I’ll try that later today.

I did see that ‘Insert links…’ option when I was experimenting yesterday; but - and I always, always, ALWAYS work on a copy - I couldn’t immediately get it to work.

It usually brought everything back in (on Import and Split) as one single Note.

Perhaps that was because I wasn’t sure whether it still means that I will still have to put Note-separators (at the foot of?) each document… I was thinking of a nice, unique “-±±+&&&” ! ?

If so, I’d like to be able to insert and remove these automatically across all individual Notes.

The good thing, though, remains that - thanks to your guidance - global ‘font-aware’ F&R will work.

If I understand correctly, this isn’t really so much of a workflow that is being proposed but a one time procedure to fix a formatting problem more efficiently in a different tool?

If so I think this is probably the best answer:

And the best way to ensure your document structure is maintained is to set up Heading 1 – 4 (or whatever depth you require) styles in the compiler. This is something that is a good idea to have anyway, as a stylesheet outline in your compiled file will work so much better in word processors, down the road. You’ll be able to insert a ToC with a single command, use the navigation tools they provide, etc. So what could be done now as a quick and dirty outline preservation tool could form the backbone of how your compile setup works down the way.

Setup Instructions...

What I would do is quite simple:

  1. Set up Section Types in Project ▸ Project Settings... to include enough headings for the structure you have. Part, Chapter, Section, Subsection, etc. Use the second tab to have these hierarchically assigned. There is a walk-through on this in the interactive tutorial if it is new to you.
  2. For this kind of task we don’t want the compiler to do much of anything at all, other than stick those headings in. We want the text to stay the way it is. So rather than adjusting one of the more elaborate Formats, make a simple new one with the + button at the bottom of the left sidebar in the compile overview screen.
  3. Click in the Styles pane and create however many heading styles you need. The naming convention is “Heading 1” for top level, “Heading 2” for the next below that, and so on. They can be either para or para+character, but it really doesn’t matter a whole lot, nor does how they look. They exist purely to make importing this file back into Scrivener better, later.
  4. Now go over to the Section Layouts pane and flush all of these examples out with the - button on the top right, save for “Text Section with Heading”. Rename that to “H1”, and in the sample formatting area below, assign your “Heading 1” style to the Section Title sample text.
  5. Click the + button to create a new one, call it H2, and use the “Heading 2” style.
  6. Repeat as necessary.
  7. Save the Format with a good name, and once you return to the compile overview window, click the Assign Section Layouts... button to marry the concept of “Part” to “H1”, “Chapter” to “H2” and so forth.

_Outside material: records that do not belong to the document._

(* ===== verification/TabletRefine.v ===== *)
(** * The tablet implements a map

    [table s B L] says that the hash table in memory holds the chains [B] of
    objects; [Put], [Add] and [Get] act on it as the operations of a finite
    map do, and every object the allocator handed out is in a chain. *)

From S2P Require Import Prelude Nvm Modification Allocator HeapSpec HeapLists AllocatorWp Heap Objects Wire Tablet.
Import Allocator Tablet.

(** ** Chains of objects *)

Record object := mkObj {
  o_ptr : Z;
  o_key : list Init.Byte.byte;
  o_val : list Init.Byte.byte;
  o_hash : Z
}.

Abbreviation klen o := (Z.of_nat (length (o_key o))).
Abbreviation vlen o := (Z.of_nat (length (o_val o))).

Definition ptr_of (l : list object) : Z := match l with [] => 0 | o :: _ => o_ptr o end.

(** The bytes of an object after its [next] word. *)
Record body (m : mem) (o : object) : Prop := {
  bd_klen : rd16 m (o_ptr o + 4) = klen o;
  bd_vlen : rd16 m (o_ptr o + 6) = vlen o;
  bd_hash : rd64 m (o_ptr o + 8) = o_hash o;
  bd_key : load m (o_ptr o + 16) (length (o_key o)) = o_key o;
  bd_val : load m (o_ptr o + 16 + klen o) (length (o_val o)) = o_val o
}.

Fixpoint chain (m : mem) (l : list object) : Prop :=
  match l with
  | [] => True
  | o :: l' => rd32 m (o_ptr o) = ptr_of l' /\ body m o /\ chain m l'
  end.

Definition osize (o : object) : Z := 16 + klen o + vlen o.

Lemma body_ext m m' o :
  (forall x, o_ptr o + 4 <= x < o_ptr o + osize o -> byte_at m' x = byte_at m x) -> body m o -> body m' o.
Proof.
  unfold osize. intros Hb [H1 H2 H3 H4 H5]. split.
  - etrans; [| exact H1]. unfold rd16. f_equal. apply load_ext. intros. apply Hb. lia.
  - etrans; [| exact H2]. unfold rd16. f_equal. apply load_ext. intros. apply Hb. lia.
  - etrans; [| exact H3]. unfold rd64. f_equal. apply load_ext. intros. apply Hb. lia.
  - etrans; [| exact H4]. apply load_ext. intros. apply Hb. lia.
  - etrans; [| exact H5]. apply load_ext. intros. apply Hb. lia.
Qed.

Lemma chain_ext m m' l :
  (forall o x, o ∈ l -> o_ptr o <= x < o_ptr o + osize o -> byte_at m' x = byte_at m x) ->
  chain m l -> chain m' l.
Proof.
  induction l as [|o l IH]; intros Hb; cbn [chain]; [done |]. intros (H1 & H2 & H3). split_and!.
  - etrans; [| exact H1]. apply rd32_ext. intros x Hx. apply (Hb o); [set_solver | unfold osize; lia].
  - eapply body_ext; [| exact H2]. intros x Hx. apply (Hb o); [set_solver | lia].
  - apply IH; [| done]. intros o' x Ho'. apply Hb. set_solver.
Qed.

Lemma chain_app m l1 l2 : chain m (l1 ++ l2) -> chain m l2.
Proof. induction l1; cbn; naive_solver. Qed.

(** The word that links to what follows [l1] in the chain of [slot]: [next]
    is the first word of an object. *)
Fixpoint link_of (slot : Z) (l1 : list object) : Z :=
  match l1 with
  | [] => slot
  | o :: l1' => link_of (o_ptr o) l1'
  end.

Lemma link_of_cases slot l1 : (l1 = [] /\ link_of slot l1 = slot) \/
  exists o, o ∈ l1 /\ link_of slot l1 = o_ptr o.
Proof.
  revert slot. induction l1 as [|o l1 IH]; intros slot; [by left | right]. cbn.
  destruct (IH (o_ptr o)) as [[-> ->] | (o' & Ho' & ->)]; [exists o | exists o']; set_solver.
Qed.
(* ===== verification/Merge.v ===== *)
(** * [tablet.cc]: merging the modifications of an operation

    Before the log of an operation is sent, [MergeModifications] sorts it in
    place by offset and joins entries that are at most 16 bytes apart. *)

From stdpp Require Import sorting.
From S2P Require Import Prelude Modification Verbs.
From stdpp Require Import list.

#[local] Open Scope Z_scope.
#[local] Open Scope prog_scope.

(** [std::swap(modifications[j], modifications[i])] *)
Definition swap (i j : nat) (l : ModificationList) : ModificationList :=
  <[i := l !!! j]> (<[j := l !!! i]> l).

(** [for (size_t j = ...; j < n; ++j)] with [k] rounds left. *)
Fixpoint select_min (k i j : nat) (l : ModificationList) : ModificationList :=
  match k with
  | O => l
  | S k' => select_min k' i (S j) (if Modification_lt (l !!! j) (l !!! i) then swap i j l else l)
  end.

Fixpoint sort_from (k i : nat) (l : ModificationList) : ModificationList :=
  match k with
  | O => l
  | S k' => sort_from k' (S i) (select_min (length l - S i) i (S i) l)
  end.

Definition sort_modifications (l : ModificationList) : ModificationList := sort_from (length l) 0 l.

Definition gap : Z := 16.

(** The variables of the second loop; entries are joined in place. *)
Record joining := mkJoining { entries : ModificationList; i_ : nat; src_ : Z; begin_ : Z; end_ : Z }.

Definition push (j : joining) : ModificationList :=
  <[i_ j := mkModification (begin_ j) (u32 (end_ j - begin_ j)) (src_ j)]> (entries j).

Definition join_step (j : joining) (idx : nat) : joining :=
  let m := entries j !!! idx in
  if end_ j + gap <? des m then
    mkJoining (push j) (S (i_ j)) (src m) (des m) (u32 (des m + len m))
  else mkJoining (entries j) (i_ j) (src_ j) (begin_ j) (Z.max (end_ j) (u32 (des m + len m))).

Definition join_modifications (l : ModificationList) : joining :=
  let m := l !!! 0%nat in
  foldl join_step (mkJoining l 0 (src m) (des m) (u32 (des m + len m))) (seq 0 (length l)).

Definition MergeModifications (modifications : ModificationList) : prog ModificationList :=
  check (negb (bool_decide (modifications = []))) ;;;
  let l := sort_modifications modifications in
  let j := join_modifications l in
  if decide (i_ j < length l)%nat then Ret (take (S (i_ j)) (push j)) else Stop (Fault Segv).

(** ** The first loop sorts *)

Definition le_des (a b : Modification) : Prop := des a <= des b.

Lemma swap_perm i j l : (i < length l)%nat -> (j < length l)%nat -> swap i j l ≡ₚ l.
Proof.
  intros Hi Hj. apply Permutation_insert_swap; by apply list_lookup_lookup_total_lt.
Qed.

Lemma swap_length i j l : length (swap i j l) = length l.
Proof. unfold swap. by rewrite !length_insert. Qed.

Lemma swap_at i j l k : (i < length l)%nat -> (j < length l)%nat ->
  swap i j l !!! k = if decide (k = i) then l !!! j else if decide (k = j) then l !!! i else l !!! k.
Proof.
  intros Hi Hj. unfold swap. repeat case_decide; subst.
  - by rewrite list_lookup_total_insert_eq by (rewrite length_insert; lia).
  - rewrite list_lookup_total_insert_ne by done. by rewrite list_lookup_total_insert_eq.
  - by rewrite !list_lookup_total_insert_ne.
Qed.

You might be wondering why we don’t have such a setup for you, built-in, but you can probably see why that would be difficult. It’s really a problem with the whole rich text concept, with styles driving how such documents work. You’ll find the same exact issues in a word processor, where in some works Part needs to be Heading 1, while in others like an article, “Section” needs to be Heading 1. One-size-fits all document generation doesn’t really exist outside of the Markdown universe, where we simply declare heading depth directly rather than semantically or in an embellished way that forces their intent, with formatting.

Example files...

Here is a simple setup patterned after the above, that can illustrate what is going on, and it may even be of direct use to your project.

4-level-example.zip (4.0 KB)

To use it:

  1. Open Project ▸ Project Settings..., and in the Section Layout pane, click the Import... button and select the “4_level_schema.scrtypes” file from the zip.

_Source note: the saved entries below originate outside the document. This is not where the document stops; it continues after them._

Definition cq_room (d : device) (q : qp_info) (cq : Z) : bool :=
  match cqs d !! cq with Some cap => cq_load q cq <? cap | None => false end.

(** Requests can be posted to a queue pair in error, too: they are flushed. *)
Definition can_send (s : ibv_qp_state) : bool :=
  match s with IBV_QPS_RTS | IBV_QPS_ERR => true | _ => false end.

Definition send_ok (d : device) (q : qp_info) (w : ibv_send_wr) : bool :=
  can_send (q_state q) && opcode_ok (q_type q) (s_opcode w) &&
  (if decide (q_type q = IBV_QPT_UD) then negb (ud_ah (s_wr w) =? 0) else true) &&
  (Z.of_nat (length (q_sends q)) <? max_send_wr (q_init q)) &&
  (Z.of_nat (length (s_sg_list w)) <=? max_send_sge (q_init q)) &&
  (if decide (IBV_SEND_INLINE ∈ s_flags w) then sg_len (s_sg_list w) <=? max_inline_data (q_init q)
   else forallb (fun s => bool_decide (sge_ok d s)) (s_sg_list w)) &&
  (negb (signaled w) || cq_room d q (send_cq (q_init q))).

Definition push_send (q : qp_info) (w : ibv_send_wr) : qp_info :=
  mkQpInfo (q_type q) (q_state q) (q_init q) (q_sends q ++ [(s_wr_id w, signaled w)]) (q_recvs q) (q_posted q + 1).

(** A chain of work requests, one after the other. *)
Fixpoint sends_ok (d : device) (q : qp_info) (ws : list ibv_send_wr) : bool :=
  match ws with
  | [] => true
  | w :: ws' => send_ok d q w && sends_ok d (push_send q w) ws'
  end.

Definition recv_ok (d : device) (q : qp_info) (w : ibv_recv_wr) : bool :=
  bool_decide (q_state q <> IBV_QPS_RESET) &&
  (Z.of_nat (length (q_recvs q)) <? max_recv_wr (q_init q)) &&
  (Z.of_nat (length (r_sg_list w)) <=? max_recv_sge (q_init q)) &&
  forallb (fun s => bool_decide (sge_ok d s)) (r_sg_list w) &&
  cq_room d q (recv_cq (q_init q)).

Definition allowed (d : device) (c : call) : bool :=
  match c with
  | ibv_open_device dev => negb (dev =? 0)
  | ibv_create_qp _ a | ibv_create_qp_srq _ a _ | rdma_create_qp _ _ a =>
      bool_decide (is_Some (cqs d !! send_cq a) /\ is_Some (cqs d !! recv_cq a))
  | ibv_modify_qp p attr mask =>
      match qps d !! qp_num p with Some q => transition_ok q attr mask | None => false end
  | ibv_query_qp p _ | ibv_destroy_qp p => bool_decide (is_Some (qps d !! qp_num p))
  | ibv_post_send p ws => match qps d !! qp_num p with Some q => sends_ok d q ws | None => false end
  | ibv_post_recv p w => match qps d !! qp_num p with Some q => recv_ok d q w | None => false end
  | ibv_poll_cq cq _ | ibv_destroy_cq cq => bool_decide (is_Some (cqs d !! cq))
  | ibv_reg_mr _ p n _ => bool_decide (in_heap d p n)
  | ibv_dereg_mr m => bool_decide (is_Some (mrs d !! m))
  | memset p _ n => bool_decide (in_heap d p n)
  | snprintf p n s => bool_decide (in_heap d p (Z.min n (Z.of_nat (String.length s) + 1)))
  | load_byte p | store_byte p _ => bool_decide (in_heap d p 1)
  | free p => (p =? 0) || bool_decide (is_Some (heap d !! p))
  | _ => true
  end.

(** ** Effects *)

(** The send queue after the completion of [id]: requests complete in order,
    an unsignaled one is retired by a later completion; a failed one always
    completes. *)
Fixpoint retire (id : Z) (failed : bool) (l : list (Z * bool)) : option (list (Z * bool)) :=
  match l with
  | [] => None
  | (i, sg) :: l' => if (sg || failed) && (i =? id) then Some l' else if sg then None else retire id failed l'
  end.

(** A signaled request completes the unsignaled ones before it. *)
Lemma retire_batch id m : retire id false (replicate m (id, false) ++ [(id, true)]) = Some [].
Proof. induction m as [|m IH]; cbn; [by rewrite Z.eqb_refl | done]. Qed.

Definition complete (d : device) (cq : Z) (w : ibv_wc) : option device :=
  match qps d !! wc_qp_num w with
  | None => None
  | Some q =>
      let st := if wc_status w =? IBV_WC_SUCCESS then q_state q else IBV_QPS_ERR in
      if wc_recv w then
        match q_recvs q with
        | id :: rest =>
            if (recv_cq (q_init q) =? cq) && (id =? wc_wr_id w) then
              Some (set_qp d (wc_qp_num w) (mkQpInfo (q_type q) st (q_init q) (q_sends q) rest (q_posted q)))
            else None
        | [] => None
        end
      else if send_cq (q_init q) =? cq then
        match retire (wc_wr_id w) (negb (wc_status w =? IBV_WC_SUCCESS)) (q_sends q) with
        | Some rest =>
            Some (set_qp d (wc_qp_num w) (mkQpInfo (q_type q) st (q_init q) rest (q_recvs q) (q_posted q)))
        | None => None
        end
      else None
  end.

Fixpoint completes (d : device) (cq : Z) (ws : list ibv_wc) : option device :=
  match ws with
  | [] => Some d
  | w :: ws' => match complete d cq w with Some d' => completes d' cq ws' | None => None end
  end.

Definition fresh {A} (m : gmap Z A) (p : Z) : bool := negb (p =? 0) && bool_decide (m !! p = None).

(** The [n] bytes at [p] are new memory, apart from all that is allocated. *)
Definition fresh_block (d : device) (p n : Z) : bool :=
  (0 <? p) && fresh (heap d) p && bool_decide (map_Forall (fun b sz => b + sz <= p \/ p + n <= b) (heap d)).

Lemma fresh_spec {A} (m : gmap Z A) p : fresh m p = true -> p <> 0 /\ m !! p = None.
Proof. unfold fresh. intros [H1 H2]%andb_true_iff. apply bool_decide_eq_true in H2. split; [lia | done]. Qed.

Lemma fresh_block_spec d p n : fresh_block d p n = true ->
  0 < p /\ heap d !! p = None /\ forall b sz, heap d !! b = Some sz -> b + sz <= p \/ p + n <= b.
Proof.
  unfold fresh_block. intros [[H1%Z.ltb_lt [_ H2]%fresh_spec]%andb_true_iff H3%bool_decide_eq_true]%andb_true_iff.
  split; [done |]. split; [done |]. intros b sz Hb. by apply (H3 b).
Qed.

(** A queue pair completes its requests to the queue [cq]. *)
Definition feeds (cq : Z) (q : qp_info) : Prop := send_cq (q_init q) = cq \/ recv_cq (q_init q) = cq.

#[export] Instance feeds_dec cq q : Decision (feeds cq q).
Proof. unfold feeds. apply _. Defined.

(** Queue pair numbers have 24 bits. *)
Definition qpn_ok (n : Z) : bool := (0 <=? n) && (n <? 2 ^ 24).

(** Replies the manual allows.  A completion queue hands out at most as many
    entries as it is asked for, each for a request that is outstanding; it is
    not destroyed while a queue pair is associated with it.  An allocation
    returns memory that is not in use.  Three assumptions on the
    machine, which most of the programs do not test: [memalign] and
    [ibv_create_cq] do not fail and a list of devices is not empty. *)
Definition reply_ok (d : device) (c : call) : reply c -> bool :=
  match c return reply c -> bool with
  | ibv_get_device_list => fun l =>
      match l with None => true | Some l => match l with dev :: _ => negb (dev =? 0) | [] => false end end
  | memalign _ n => fun p => fresh_block d p n
  | malloc n => fun p => (p =? 0) || fresh_block d p n
  | ibv_create_cq _ _ => fun p => fresh (cqs d) p
  | ibv_destroy_cq cq => fun r => negb (r =? 0) || bool_decide (map_Forall (fun _ q => ~ feeds cq q) (qps d))
  | ibv_reg_mr _ _ _ _ => fun m => match m with None => true | Some m => fresh (mrs d) (mr_ptr m) end
  | ibv_create_qp _ a | ibv_create_qp_srq _ a _ => fun q =>
      match q with
      | None => true
      | Some q => bool_decide (qps d !! qp_num q = None) && bool_decide (qp_type q = init_type a) && qpn_ok (qp_num q)
      end
  | rdma_create_qp _ _ a => fun r =>
      negb (r.1 =? 0) ||
      (bool_decide (qps d !! qp_num r.2 = None) && bool_decide (qp_type r.2 = init_type a) && qpn_ok (qp_num r.2))
  | ibv_query_qp p _ => fun r =>
      negb (r.1.1 =? 0) || match qps d !! qp_num p with Some q => bool_decide (r.1.2 = q_state q) | None => false end
  | ibv_poll_cq cq n => fun p =>
      (poll_ret p <=? n) && match completes d cq (poll_wcs p) with Some _ => true | None => false end
  | _ => fun _ => true
  end.

Definition new_qp (a : ibv_qp_init_attr) (st : ibv_qp_state) : qp_info :=
  mkQpInfo (init_type a) st a [] [] 0.

Definition after (d : device) (c : call) : reply c -> device :=
  match c return reply c -> device with
  | memalign _ n | malloc n => fun p => if p =? 0 then d else mkDev (qps d) (cqs d) (mrs d) (<[p := n]> (heap d))
  | free p => fun _ => mkDev (qps d) (cqs d) (mrs d) (delete p (heap d))
  | ibv_create_cq _ n => fun p => if p =? 0 then d else mkDev (qps d) (<[p := n]> (cqs d)) (mrs d) (heap d)
  | ibv_destroy_cq cq => fun r => if r =? 0 then mkDev (qps d) (delete cq (cqs d)) (mrs d) (heap d) else d
  | ibv_reg_mr _ p n _ => fun m =>
      match m with
      | None => d
      | Some m => mkDev (qps d) (cqs d) (<[mr_ptr m := (lkey m, p, n)]> (mrs d)) (heap d)
      end
  | ibv_dereg_mr m => fun r => if r =? 0 then mkDev (qps d) (cqs d) (delete m (mrs d)) (heap d) else d
  | ibv_create_qp _ a | ibv_create_qp_srq _ a _ => fun q =>
      match q with None => d | Some q => set_qp d (qp_num q) (new_qp a IBV_QPS_RESET) end
  | rdma_create_qp _ _ a => fun r =>
      (* an unconnected queue pair of the connection manager is ready to send *)
      if r.1 =? 0 then set_qp d (qp_num r.2) (new_qp a IBV_QPS_RTS) else d
  | ibv_destroy_qp p => fun r => if r =? 0 then mkDev (delete (qp_num p) (qps d)) (cqs d) (mrs d) (heap d) else d
  | ibv_modify_qp p attr _ => fun r =>
      match qps d !! qp_num p, target_state attr with
      | Some q, Some to =>
          if r =? 0 then
            set_qp d (qp_num p) (mkQpInfo (q_type q) to (q_init q) (q_sends q) (q_recvs q) (q_posted q))
          else d
      | _, _ => d
      end
  | ibv_post_send p ws => fun r =>
      match qps d !! qp_num p with
      | Some q => if r =? 0 then set_qp d (qp_num p) (foldl push_send q ws) else d
      | None => d
      end
  | ibv_post_recv p w => fun r =>
      match qps d !! qp_num p with
      | Some q =>
          if r =? 0 then
            set_qp d (qp_num p)
              (mkQpInfo (q_type q) (q_state q) (q_init q) (q_sends q) (q_recvs q ++ [r_wr_id w]) (q_posted q))
          else d
      | None => d
      end
  | ibv_poll_cq cq _ => fun p => default d (completes d cq (poll_wcs p))
  | _ => fun _ => d
  end.

(** ** Judging a history *)

Inductive judgement :=
  | Running (d : device)
  | Misused (c : call)      (* the program broke a rule *)
  | Excused.                (* a reply was not one the manual allows *)

Fixpoint judge (h : trace) : judgement :=
  match h with
  | [] => Running empty_device
  | ev :: h' =>
      match judge h' with
      | Running d =>
          if allowed d (ev_call ev) then
            if reply_ok d (ev_call ev) (ev_reply ev) then Running (after d (ev_call ev) (ev_reply ev))
            else Excused
          else Misused (ev_call ev)
      | j => j
      end
  end.

(** ** A program logic

    [safe d p Q E]: from the device [d], [p] makes allowed calls only, ends
    in [Q] when it returns and in [E] when it stops. *)
Fixpoint safe {A} (d : device) (p : prog A) (Q : A -> device -> Prop) (E : stop -> device -> Prop) : Prop :=
  match p with
  | Ret a => Q a d
  | Stop s => E s d
  | Vis c k => allowed d c = true /\ forall r, reply_ok d c r = true -> safe (after d c r) (k r) Q E
  end.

    Note: the Export button might come in handy if you have stuff already set up here that you care about keeping.

  2. In File ▸ Compile... drag and drop the “four_level_outline.scrformat” file into the Format sidebar to import it.

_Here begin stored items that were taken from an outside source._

(* ===== verification/Loopback.v ===== *)
(** * A concrete environment

    Every call succeeds: handles and addresses are taken from the length of
    the history, a peer answers every [read] with zeros, and a completion
    queue hands out the oldest completion that is due.  It instantiates the
    parameter of the theorems that need a device which does its part, and
    runs programs on concrete inputs. *)

From S2P Require Import Prelude Verbs Protocol.

(** A completion due on the queue [cq]: the send that is next, with the
    unsignaled ones before it, or the oldest receive. *)
Definition due_send (l : list (Z * bool)) : option Z :=
  head (omap (fun x => if (x.2 : bool) then Some x.1 else None) l).

Definition due (d : device) (cq : Z) : option ibv_wc :=
  head (omap (fun nq : Z * qp_info =>
    let (n, q) := nq in
    match (if send_cq (q_init q) =? cq then due_send (q_sends q) else None) with
    | Some id => Some (mkWc id IBV_WC_SUCCESS false 0 n 0 0)
    | None =>
        match (if recv_cq (q_init q) =? cq then head (q_recvs q) else None) with
        | Some id => Some (mkWc id IBV_WC_SUCCESS true 0 n 0 0)
        | None => None
        end
    end) (map_to_list (qps d))).

Definition loopback : env := fun h c =>
  let handle := Z.of_nat (length h) + 1 in
  match c return reply c with
  | ibv_get_device_list => Some [handle]
  | ibv_get_device_name _ => "lo"%string
  | ibv_open_device _ | ibv_alloc_pd _ | ibv_create_comp_channel _ | ibv_create_cq _ _ | ibv_create_ah _ _ => handle
  | rdma_create_event_channel => handle
  | ibv_query_port _ _ => (0, mkPort 1 5)
  | ibv_reg_mr _ _ _ _ => Some (mkMr handle handle handle)
  | ibv_create_qp _ a | ibv_create_qp_srq _ a _ => Some (mkQp handle (init_type a))
  | ibv_query_qp q _ =>
      match judge h with
      | Running d =>
          match qps d !! qp_num q with Some i => (0, q_state i, 0) | None => (22, IBV_QPS_RESET, 0) end
      | _ => (22, IBV_QPS_RESET, 0)
      end
  | ibv_poll_cq cq _ =>
      match judge h with
      | Running d => match due d cq with Some wc => Polled [wc] | None => Polled [] end
      | _ => Polled []
      end
  | ibv_get_cq_event _ => (0, 0)
  | rdma_create_id _ _ _ => (0, handle)
  | rdma_create_qp _ _ a => (0, mkQp handle (init_type a))
  | rdma_get_cm_event _ => (0, mkEvent 0 RDMA_CM_EVENT_OTHER 0 0 0 (mkAh 0 0 0 0 0))
  | memalign _ _ | malloc _ => handle * 2 ^ 32
  | inet_pton _ => (1, 0)
  | getaddrinfo _ _ => (0, [0])
  | read _ n => Some (repeat Byte.x00 (Z.to_nat n))
  | write _ bs => Z.of_nat (length bs)
  | clock_gettime => (0, (0, 0))
  | ibv_free_device_list | freeaddrinfo | free _ | memset _ _ _ | store_byte _ _ | sleep _
  | srand48 _ | printf _ _ | perror _ | ibv_ack_cq_events _ _ | rdma_destroy_qp _ | rdma_destroy_event_channel _ => tt
  | _ => 0
  end.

  3. Now all you have to do is assign the Level 1–4 Section Types to H1–4 Layouts.

After the document has been modified externally, use File ▸ Import ▸ Import and Split..., with the split method set to Split using document’s outline structure, and Remove first lines of text when splitting by outline enabled. The heading structure created above will be converted back to a nested outline and the headings themselves stripped out of the text.

As for this:

And, talking of compiling, there is a setting somewhere to compile with each document marked so that that can be re-imported into the original project with documents automatically being allocated correctly…

Unfortunately that is not what it does. The most it does when you import it back into the project is transform the text markers into internal links. This is 100% a proofing tool. It is so you can proof a PDF or whatever and when you spot something that needs fixing, click a link to jump straight to it in your project. The links/markers are intentionally not removed when importing, so that you can proof in Scrivener. Thus that option would add a bunch of stuff you’d have to manually delete.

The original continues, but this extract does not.